(** ** The environment of a run

    What the program reads from outside: the clock (frozen: every
    [datetime.now()] of a run reads [now]), the interpreter's digit limit,
    the API client built at import time ([None] without a key), and the
    answers of the three upstream services.  An answer is the list of raw
    results the call and the subscript after it ([['items']], [['result']])
    produce, or the exception raised on the way. *)

Record youtube_client : Type := {
  search_list : string -> Z -> py (list value);
  videos_list : string -> py (list value)
}.

(** An entry of a transcript; the float [start] is the rational it
    denotes. *)
Record transcript_entry : Type := { start : Q; text : string }.

Record env : Type := {
  now : datetime;
  int_max_str_digits : nat;
  youtube : option youtube_client;
  VideosSearch : string -> Z -> py (list value);
  get_transcript : string -> py (list transcript_entry);
  open_fails : string -> option exn
}.

(** ** The functions of [main.py] that compute *)

(** [parse_relative_time(time_str)] *)
Definition parse_relative_time (E : env) (time_str : value) : py datetime :=
  if negb (truthy time_str) then Ret (now E)
  else
    streamed ← py_in "Streamed" time_str;
    if streamed : bool then Ret (now E)
    else
      let current_time := now E in
      time_parts ← py_split time_str;
      if (length time_parts <? 2)%nat then Ret current_time
      else
        try_except
          (value ← py_int (int_max_str_digits E) (nth 0 time_parts "");
           let unit := lower (nth 1 time_parts "") in
           if contains "hour" unit then
             td ← timedelta (value * US_PER_HOUR); datetime_sub current_time td
           else if contains "day" unit then
             td ← timedelta (value * US_PER_DAY); datetime_sub current_time td
           else if contains "week" unit then
             td ← timedelta (value * US_PER_WEEK); datetime_sub current_time td
           else if contains "month" unit then
             td ← timedelta (value * 30 * US_PER_DAY); datetime_sub current_time td
           else if contains "year" unit then
             td ← timedelta (value * 365 * US_PER_DAY); datetime_sub current_time td
           else Ret current_time)
          is_ValueError
          (fun _ => Ret current_time).

(** The publish time the loop of [filter_videos_by_date_range] computes for
    one video (lines 93-96). *)
Definition publish_date (E : env) (use_api : bool) (video : value) : py datetime :=
  if use_api then
    snippet ← getitem video "snippet";
    published ← getitem snippet "publishedAt";
    match published with
    | VStr s => strptime (int_max_str_digits E) s
    | _ => Raise (TypeError ("strptime() argument 1 must be str, not "
                              ++ type_name published))
    end
  else
    published ← get video "publishedTime" (VStr "");
    parse_relative_time E published.

(** The loop of [filter_videos_by_date_range]; [filtered_videos] is the
    list built so far. *)
Fixpoint filter_loop (E : env) (start_date end_date : datetime) (use_api : bool)
    (videos filtered_videos : list value) : py (list value) :=
  match videos with
  | [] => Ret filtered_videos
  | video :: videos' =>
      d ← publish_date E use_api video;
      filter_loop E start_date end_date use_api videos'
        (if datetime_le start_date d && datetime_le d end_date
         then (filtered_videos ++ [video])%list
         else filtered_videos)
  end.

(** [filter_videos_by_date_range(videos, start_date, end_date, use_api)] *)
Definition filter_videos_by_date_range (E : env) (videos : list value)
    (start_date end_date : datetime) (use_api : bool) : py (list value) :=
  filter_loop E start_date end_date use_api videos [].

(** The five columns of a result, in the order of the CSV header
    ['Title', 'Channel', 'View Count', 'Publish Date', 'Video ID']. *)
Record row : Type := {
  r_title : value; r_channel : value; r_views : value;
  r_published : value; r_video_id : value
}.

Definition NA : value := VStr "N/A".

(** The field mapping shared by [export_to_csv] (lines 108-123) and
    [display_results] (lines 231-242); the accesses are made in the order
    of the source. *)
Definition video_fields (use_api : bool) (video : value) : py row :=
  if use_api then
    s1 ← getitem video "snippet"; title ← getitem s1 "title";
    s2 ← getitem video "snippet"; channel ← getitem s2 "channelTitle";
    st ← getitem video "statistics"; views ← get st "viewCount" NA;
    s3 ← getitem video "snippet"; published ← getitem s3 "publishedAt";
    video_id ← getitem video "id";
    Ret (Build_row title channel views published video_id)
  else
    title ← get video "title" NA;
    ch ← get video "channel" (VDict ∅); channel ← get ch "name" NA;
    vc ← get video "viewCount" (VDict ∅); views ← get vc "text" NA;
    published ← get video "publishedTime" NA;
    video_id ← get video "id" NA;
    Ret (Build_row title channel views published video_id).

# # # # # # #

### Task objective
Each line of the listing above that includes the word "unit" should be copied.

### Exercise result
           let unit := lower (nth 1 time_parts "") in
           if contains "hour" unit then
           else if contains "day" unit then
           else if contains "week" unit then
           else if contains "month" unit then
           else if contains "year" unit then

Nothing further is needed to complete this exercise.